Come tutti i giorni stai sfogliando le news della giornata e, fra le tante, ti scappa l’occhio sulla bufala. A volte te ne accorgi perché gira da ormai tanto tempo, altre l’indizio è la fonte ambigua ma apparentemente simile a testate nazionali (ilgiomale, ilcorsarodellasera e via dicendo). Rimane il fatto che chi si informa online è costantemente bombardato da notizie inventate di sana pianta e da bufale che si ripetono nel tempo, nonostante le innumerevoli smentite.
Le false notizie non sono certo una novità (le teorie sul falso allunaggio di Bill Kaysing circolano dal 1976) ma da un lato la capillarità di Internet ha aumentato esponenzialmente la loro diffusione, dall’altro l’economia dei click ha contagiato anche i più importanti organi di informazione. La rapidità con cui si pubblica una notizia è spesso più importante della verifica delle fonti e i giornalisti sanno bene che una news estremamente curata ma uscita tardi non avrà la diffusione di un’altra raffazzonata, ma pubblicata al momento giusto.
I navigatori più sgamati ormai hanno fatto gli anticorpi e ci impiegano poco a verificare l’attendibilità di una news, ma non tutti hanno a disposizione il tempo o gli strumenti culturali.
Google han deciso di correre ai ripari, introducendo il tag “fact-check” di fianco alle notizie di Google News che contengono notizie verificate dagli autori.
Non si tratta di censurare le opinioni scomode ma di dare a tutti gli strumenti per poter approfondire e non farsi trarre in inganno da false informazioni: nel tempo ci sono cascati anche i le più importanti realtà editoriali, Ansa compresa. Anche le fonti più affidabili possono cadere in errore nell’era della condivisione e sapere che una notizia non è semplicemente stata pubblicata ma è stata oggetto di verifica da parte della redazione è un passo in avanti per un’informazione più corretta. Lo avevamo intuito anche noi in tempi non sospetti, quando insieme ad <ahref avevamo lanciato la piattaforma factchecking.it per permettere a tutti di valutare l’attendibilità delle notizie.
Certo, ora non spariranno magicamente le tante sciocchezze che inevitabilmente intasano i nostri feed, ma è un notevole passo avanti. Un tag come questo non farà certo cambiare idea a chi sposa teorie antiscientifiche né la sua assenza implicherà che siamo di fronte a informazioni false. Per il lettore sarà però più facile identificare al volo quali delle news sono state oggetto di verifica e quali no, senza dover consultare ulteriori siti solo per scoprire se l’ennesimo scoop è basato su informazioni false.
Sarà interessante vedere come reagiranno gli internauti: faranno più click le notizie basate sul fact checking oppure le solite bufale trite e ritrite?
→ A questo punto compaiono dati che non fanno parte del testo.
Lemma round_half_up_bound (s : bool) (m k : positive) :
  Z.abs (round_half_up s m (Z.neg k)) <= Z.pos m.
Proof.
  unfold round_half_up. rewrite Z.shiftr_div_pow2, Z.shiftl_mul_pow2 by lia.
  replace (2 ^ Z.pos k) with (2 * 2 ^ (Z.pos k - 1)).
  2: { rewrite <- (Z.pow_succ_r 2) by lia. f_equal. lia. }
  assert (HP : 0 < 2 ^ (Z.pos k - 1)) by (apply Z.pow_pos_nonneg; lia).
  set (P := 2 ^ (Z.pos k - 1)) in *. rewrite Z.mul_1_l.
  destruct s.
  - assert (- Z.pos m <= (Z.neg m + P) / (2 * P)) by (apply Z.div_le_lower_bound; nia).
    assert ((Z.neg m + P) / (2 * P) < 1) by (apply Z.div_lt_upper_bound; lia).
    lia.
  - assert (0 <= (Z.pos m + P) / (2 * P)) by (apply Z.div_pos; lia).
    assert ((Z.pos m + P) / (2 * P) <= Z.pos m) by (apply Z.div_le_upper_bound; nia).
    lia.
Qed.

(** Whatever number comes out of the aggregate, the gauge shows a whole
    number between 1 and 10. *)
Lemma clamp_round_whole (y : float) :
  is_nan y = false ->
  exists n, 1 <= n <= 10 /\ Math_min 10 (Math_max 1 (Math_round y)) = of_int n.
Proof.
  intros Hy. pose proof (Prim2SF_valid y) as Hv.
  pose proof (proj1 (is_nan_spec y) Hy) as Hnn.
  unfold Math_round.
  destruct (Prim2SF y) as [s | s | | s m e] eqn:E; [| | done |].
  - exists 1. split; [lia |]. apply clamp_nonpos. by rewrite E.
  - destruct s.
    + exists 1. split; [lia |]. apply clamp_nonpos. by rewrite E.
    + exists 10. split; [lia |]. apply clamp_big. by rewrite E.
  - assert (Hbig : (0 <= e) -> exists n, 1 <= n <= 10 /\
                     Math_min 10 (Math_max 1 y) = of_int n).
    { intros He. destruct s.
      - exists 1. split; [lia |]. apply clamp_nonpos. by rewrite E.
      - exists 10. split; [lia |]. apply clamp_big. rewrite E. cbn. lia. }
    destruct e as [| k | k]; [apply Hbig; lia | apply Hbig; lia |].
    cbv zeta. pose proof (round_half_up_bound s m k) as Hb.
    pose proof (valid_mantissa_bound _ _ _ Hv) as Hm.
    destruct (Z.eqb_spec (round_half_up s m (Z.neg k)) 0) as [_ | _].
    + exists 1. split; [lia |]. by destruct s.
    + exists (Z.min 10 (Z.max 1 (round_half_up s m (Z.neg k)))). split; [lia |].
      apply clamp_of_int. lia.
Qed.

End WholeGaugeNumbers.

Lemma aggregate_argument_num (rm : RiskMatrix) :
  finite_score (financial_risk rm) -> finite_score (growth_strength rm) ->
  finite_score (regulatory_risk rm) -> finite_score (reputation_risk rm) ->
  is_nan (((score (financial_risk rm) + score (regulatory_risk rm)
            + score (reputation_risk rm)) / 3 * 0.6
           - score (growth_strength rm) * 0.1 + 5) / 1.5)%float = false.
Proof.
  unfold finite_score. intros Hf Hg Hreg Hrep. apply is_nan_spec.
  rewrite FloatAxioms.div_spec, FloatAxioms.add_spec, FloatAxioms.sub_spec,
    !FloatAxioms.mul_spec, FloatAxioms.div_spec, !FloatAxioms.add_spec.
  apply SF64div_num; [| reflexivity]. apply SF64add_num; [| reflexivity].
  apply SF64sub_num.
  - apply SF64mul_num; [| reflexivity]. apply SF64div_num; [| reflexivity].
    apply SF64add_num; [| by apply is_finite_spec].
    apply SF64add_num; [| by apply is_finite_spec].
    by apply SFfin_num, is_finite_spec.
  - apply SF64mul_small_fin;
      [by apply is_finite_spec | apply Prim2SF_valid | reflexivity].
Qed.

(** The overall-risk gauge always shows a whole number: for every risk
    matrix with finite scores, of whatever size or sign, the value is
    one of 1, 2, ..., 10. *)
Theorem overallRisk_whole_number (rm : RiskMatrix) :
  finite_score (financial_risk rm) -> finite_score (growth_strength rm) ->
  finite_score (regulatory_risk rm) -> finite_score (reputation_risk rm) ->
  exists n : Z, (1 <= n <= 10)%Z /\ overallRisk rm = of_int n.
Proof.
  intros Hf Hg Hreg Hrep. unfold overallRisk, aggregateRisk.
  apply clamp_round_whole. by apply aggregate_argument_num.
Qed.

Lemma overallRisk_whole_number_witness :
  exists n : Z, (1 <= n <= 10)%Z /\ overallRisk (riskMatrix case_3) = of_int n.
Proof. apply overallRisk_whole_number; reflexivity. Defined.

(** ** More on round grouping and the confidence law *)

(** Rounds already assigned never change: the tags of a debate are a
    prefix of the tags of any longer debate that starts with it. *)
Theorem groupIntoRounds_prefix_stable (ms more : list AgentMemo) :
  take (length ms) (groupIntoRounds (ms ++ more)) = groupIntoRounds ms.
Proof.
  rewrite !groupIntoRounds_imap, imap_app.
  rewrite take_app_length' by (by rewrite length_imap).
  apply imap_ext. intros i x Hi. cbn. f_equal.
  unfold earlier_same_role. apply lookup_lt_Some in Hi.
  by rewrite take_app_le by lia.
Qed.

(** The confidence reads the two scores through their distance only:
    pairs of integer scores in 0..100 that are equally far apart get
    the same confidence, wherever they lie on the scale. *)
Theorem confidence_depends_on_variance (s r s' r' : Z) :
  (0 <= s <= 100)%Z -> (0 <= r <= 100)%Z ->
  (0 <= s' <= 100)%Z -> (0 <= r' <= 100)%Z ->
  Z.abs (s - r) = Z.abs (s' - r') ->
  confidenceFromVariance (of_int s) (of_int r) =
  confidenceFromVariance (of_int s') (of_int r').
Proof.
  intros Hs Hr Hs' Hr' Hv.
  pose proof (all_scores _ variance_only_everywhere s r Hs Hr) as E.
  pose proof (all_scores _ variance_only_everywhere s' r' Hs' Hr') as E'.
  apply FloatAxioms.Leibniz.eqb_spec in E, E'. by rewrite E, E', Hv.
Qed.
(** X4.  The capture callback never throws and never changes a field
    of the manager; it writes nothing, or exactly one microphone blob with
    the frame it was given. *)
Theorem capture_callback_never_throws (inputData : samples) (s : Machine) :
  result (onaudioprocess inputData) s = Normal tt /\
  this (run (onaudioprocess inputData) s) = this s /\
  (output (onaudioprocess inputData) s = [] \/
   exists h rate,
     output (onaudioprocess inputData) s = [Sent (now s) h (MicBlob inputData rate)]).
Proof.
  destruct (onaudioprocess_cases inputData s) as (s' & o & E & (T & _) & _ & _ & Ho).
  unfold result, run, output. rewrite E. cbn [fst snd]. auto.
Qed.

(** X5.  On a session whose handshake resolved and that accepts sends,
    with an input context and no upload in progress, the capture callback
    forwards the frame: one microphone message with the frame, at the
    sample rate of the input context, and the machine is as before. *)
Theorem mic_frame_forwarded_when_idle
  (inputData : samples) (s : Machine) (h ic : handle) (c : AudioContext) :
  healthy h s ->
  inputContext (this s) = Some ic ->
  heap s !! ic = Some (NContext c) ->
  isProcessingFile (this s) = false ->
  onaudioprocess inputData s =
    (Normal tt, s, [Sent (now s) h (MicBlob inputData (sampleRate c))]).
Proof.
  intros Hh Hic Hc Hf. unfold onaudioprocess.
  rewrite (bind_silent _ _ s (this s) s) by reflexivity.
  destruct Hh as [Hp Hs]. rewrite Hp, Hic, Hf.
  assert (sampleRate_of ic s = (Normal (sampleRate c), s, [])) as Hr.
  { unfold sampleRate_of. rewrite (bind_silent _ _ s (heap s !! ic) s) by reflexivity.
    now rewrite Hc. }
  rewrite (bind_silent _ _ _ _ _ Hr).
  rewrite (then_healthy h) by (split; assumption).
  unfold try_catch. now rewrite (send_healthy h) by (split; assumption).
Qed.

Lemma mic_frame_forwarded_when_idle_witness :
  healthy 6 connected /\
  inputContext (this connected) = Some 0%nat /\
  heap connected !! 0%nat = Some (NContext a_context) /\
  isProcessingFile (this connected) = false /\
  onaudioprocess a_clip connected =
    (Normal tt, connected,
     [Sent (now connected) 6%nat (MicBlob a_clip (sampleRate a_context))]).
Proof.
  assert (heap connected !! 0%nat = Some (NContext a_context)) as H
    by (vm_compute; reflexivity).
  split; [exact healthy_connected|]. split; [reflexivity|]. split; [exact H|].
  split; [reflexivity|].
  exact (mic_frame_forwarded_when_idle a_clip connected 6%nat 0%nat a_context
           healthy_connected eq_refl H eq_refl).
Defined.

Lemma disconnected_this s : this (run disconnect s) = torn_down (this s).
Proof. unfold run. destruct (disconnect_spec s) as [hp ->]. reflexivity. Qed.

(** X6.  After disconnect() a microphone frame is dropped, a message
    of the server is ignored (no text, no playback), sendAudioFile throws
    "Session not active" having sent nothing, and isMicEnabled() is
    false; none of the three changes the machine. *)
Theorem nothing_happens_after_disconnect
  (s : Machine) (f : handle * samples) (msg : LiveServerMessage) (file : Upload) :
  fire f (run disconnect s) = (Normal tt, run disconnect s, []) /\
  handleMessage msg (run disconnect s) = (Normal tt, run disconnect s, []) /\
  sendAudioFile file (run disconnect s) =
    (Throw (new_Error "Session not active"), run disconnect s, []) /\
  result isMicEnabled (run disconnect s) = Normal false.
Proof.
  pose proof (disconnected_this s) as Ht.
  split; [|split; [|split]].
  - unfold fire. rewrite (bind_silent _ _ _ (heap (run disconnect s) !! f.1) _)
      by reflexivity.
    destruct (heap (run disconnect s) !! f.1) as [[ | | |ctx cn [|]| | ]|];
      try reflexivity.
    unfold onaudioprocess. rewrite (bind_silent _ _ _ (this (run disconnect s)) _)
      by reflexivity.
    now rewrite Ht.
  - apply handleMessage_no_context. now rewrite Ht.
  - unfold sendAudioFile, prepare_upload.
    rewrite (bind_throw _ _ _ (new_Error "Session not active") (run disconnect s) []);
      [reflexivity|].
    rewrite (bind_silent _ _ _ (this (run disconnect s)) _) by reflexivity.
    now rewrite Ht.
  - unfold result, isMicEnabled, gets. simpl. now rewrite Ht.
Qed.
Perché alla fine sarà il pubblico a decretare il successo o meno dello strumento e gli editori decidono la loro linea editoriale sulla base delle decisioni dei loro lettori. Nell’era della condivisione, la scelta di cosa commentare e condividere pubblicamente fa la differenza ed è naturale che un editore tenda a replicare i contenuti più virali. Se gli editori privilegiano il tempismo e non la qualità, buona parte è colpa nostra. Siamo noi che facciamo girare le notizie con i nostri like e le nostre condivisioni. Azioni che spesso compiamo senza approfondire, attratti da un titolo accattivante. Una tendenza diffusa, come ha dimostrato il The Science Post postando su Facebook una ricerca secondo la quale il 70% degli utenti Facebook commenta notizie che non ha letto. Il post ha avuto un successo devastante con più di 46.000 condivisioni. In pochi però hanno notato che, tolto il titolo, il testo della ricerca era niente altro che il Lorem Ipsum.